─── SUPPLIED INFORMATION ───

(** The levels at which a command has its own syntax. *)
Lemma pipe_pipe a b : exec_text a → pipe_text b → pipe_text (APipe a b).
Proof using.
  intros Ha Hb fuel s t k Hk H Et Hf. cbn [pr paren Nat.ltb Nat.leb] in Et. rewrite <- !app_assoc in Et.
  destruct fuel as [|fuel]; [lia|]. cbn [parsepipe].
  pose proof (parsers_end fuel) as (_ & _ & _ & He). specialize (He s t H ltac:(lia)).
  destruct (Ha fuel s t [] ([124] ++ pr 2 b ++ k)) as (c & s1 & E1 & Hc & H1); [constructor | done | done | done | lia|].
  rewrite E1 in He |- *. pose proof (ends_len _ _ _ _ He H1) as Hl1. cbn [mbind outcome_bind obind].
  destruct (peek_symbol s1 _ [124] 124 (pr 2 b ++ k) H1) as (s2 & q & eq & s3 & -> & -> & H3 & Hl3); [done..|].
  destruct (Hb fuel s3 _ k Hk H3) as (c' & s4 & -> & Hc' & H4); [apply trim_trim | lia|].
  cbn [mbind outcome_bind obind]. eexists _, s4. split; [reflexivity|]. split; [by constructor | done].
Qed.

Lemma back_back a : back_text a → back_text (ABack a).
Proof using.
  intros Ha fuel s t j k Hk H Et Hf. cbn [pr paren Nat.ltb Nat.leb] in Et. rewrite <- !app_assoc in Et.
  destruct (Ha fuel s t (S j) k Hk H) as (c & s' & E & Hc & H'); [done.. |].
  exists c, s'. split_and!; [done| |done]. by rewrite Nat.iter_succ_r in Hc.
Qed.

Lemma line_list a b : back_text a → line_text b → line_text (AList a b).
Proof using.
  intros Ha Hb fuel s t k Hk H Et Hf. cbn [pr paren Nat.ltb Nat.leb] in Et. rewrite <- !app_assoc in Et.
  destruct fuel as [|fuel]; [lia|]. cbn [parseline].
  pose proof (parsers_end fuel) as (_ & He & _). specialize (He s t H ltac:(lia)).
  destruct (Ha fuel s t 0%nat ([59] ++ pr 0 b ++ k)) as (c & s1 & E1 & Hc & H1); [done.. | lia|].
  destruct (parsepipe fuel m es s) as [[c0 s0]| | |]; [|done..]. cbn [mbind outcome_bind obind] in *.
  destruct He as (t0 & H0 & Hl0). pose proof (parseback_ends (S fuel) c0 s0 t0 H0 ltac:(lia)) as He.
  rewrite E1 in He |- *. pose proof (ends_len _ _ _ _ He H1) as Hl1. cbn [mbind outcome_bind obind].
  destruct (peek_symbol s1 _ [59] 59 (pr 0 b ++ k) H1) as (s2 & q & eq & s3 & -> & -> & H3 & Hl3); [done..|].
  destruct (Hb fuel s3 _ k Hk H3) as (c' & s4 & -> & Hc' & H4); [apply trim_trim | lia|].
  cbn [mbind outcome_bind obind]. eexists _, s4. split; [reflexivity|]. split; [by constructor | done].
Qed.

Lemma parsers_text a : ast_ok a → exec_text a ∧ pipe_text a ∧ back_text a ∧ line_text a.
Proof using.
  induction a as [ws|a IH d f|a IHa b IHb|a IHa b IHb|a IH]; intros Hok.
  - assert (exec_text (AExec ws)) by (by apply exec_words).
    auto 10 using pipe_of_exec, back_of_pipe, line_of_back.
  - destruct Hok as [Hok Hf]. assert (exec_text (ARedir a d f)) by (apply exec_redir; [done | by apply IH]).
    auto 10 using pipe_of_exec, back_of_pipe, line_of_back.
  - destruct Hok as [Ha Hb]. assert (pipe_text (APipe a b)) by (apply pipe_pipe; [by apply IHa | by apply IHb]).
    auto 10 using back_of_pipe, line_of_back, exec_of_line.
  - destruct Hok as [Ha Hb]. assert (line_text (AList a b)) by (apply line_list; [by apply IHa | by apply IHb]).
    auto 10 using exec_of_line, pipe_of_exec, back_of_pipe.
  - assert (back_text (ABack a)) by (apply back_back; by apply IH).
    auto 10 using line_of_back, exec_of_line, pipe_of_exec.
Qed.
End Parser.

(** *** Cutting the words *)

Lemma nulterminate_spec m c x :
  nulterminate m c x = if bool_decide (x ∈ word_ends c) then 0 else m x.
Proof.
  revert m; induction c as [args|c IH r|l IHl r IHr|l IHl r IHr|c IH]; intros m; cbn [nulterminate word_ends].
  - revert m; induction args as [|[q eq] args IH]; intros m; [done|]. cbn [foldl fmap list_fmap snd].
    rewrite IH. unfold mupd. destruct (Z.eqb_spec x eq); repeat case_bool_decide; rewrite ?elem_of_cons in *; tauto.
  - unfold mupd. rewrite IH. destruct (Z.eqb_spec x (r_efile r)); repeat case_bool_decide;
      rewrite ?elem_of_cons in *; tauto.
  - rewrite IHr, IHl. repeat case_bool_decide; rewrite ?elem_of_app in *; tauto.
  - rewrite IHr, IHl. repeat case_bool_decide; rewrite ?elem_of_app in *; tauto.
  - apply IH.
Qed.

───
─── SUPPLIED INFORMATION ───

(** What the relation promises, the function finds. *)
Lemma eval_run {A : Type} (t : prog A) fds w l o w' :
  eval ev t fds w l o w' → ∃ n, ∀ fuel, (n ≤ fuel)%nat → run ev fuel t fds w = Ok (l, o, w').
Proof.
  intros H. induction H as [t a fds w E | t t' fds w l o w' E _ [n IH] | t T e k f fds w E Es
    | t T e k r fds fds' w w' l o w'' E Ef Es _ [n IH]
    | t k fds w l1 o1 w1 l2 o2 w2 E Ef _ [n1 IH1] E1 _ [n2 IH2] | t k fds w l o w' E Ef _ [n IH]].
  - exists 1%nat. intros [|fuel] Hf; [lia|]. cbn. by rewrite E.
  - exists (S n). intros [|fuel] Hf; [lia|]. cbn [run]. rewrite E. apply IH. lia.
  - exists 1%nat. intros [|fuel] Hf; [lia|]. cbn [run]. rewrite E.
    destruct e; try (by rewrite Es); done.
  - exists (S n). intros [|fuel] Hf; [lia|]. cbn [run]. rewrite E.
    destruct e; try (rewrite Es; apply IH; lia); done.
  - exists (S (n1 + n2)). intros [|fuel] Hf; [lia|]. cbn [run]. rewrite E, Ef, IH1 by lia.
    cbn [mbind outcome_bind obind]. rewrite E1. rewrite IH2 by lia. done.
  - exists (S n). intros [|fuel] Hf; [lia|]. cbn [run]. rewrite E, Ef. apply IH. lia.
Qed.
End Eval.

───

■ TASK DIRECTIONS:
From the entries, copy every line in which the word "APipe" occurs.

■ EXPECTED OUTPUT:
Lemma pipe_pipe a b : exec_text a → pipe_text b → pipe_text (APipe a b).
  - destruct Hok as [Ha Hb]. assert (pipe_text (APipe a b)) by (apply pipe_pipe; [by apply IHa | by apply IHb]).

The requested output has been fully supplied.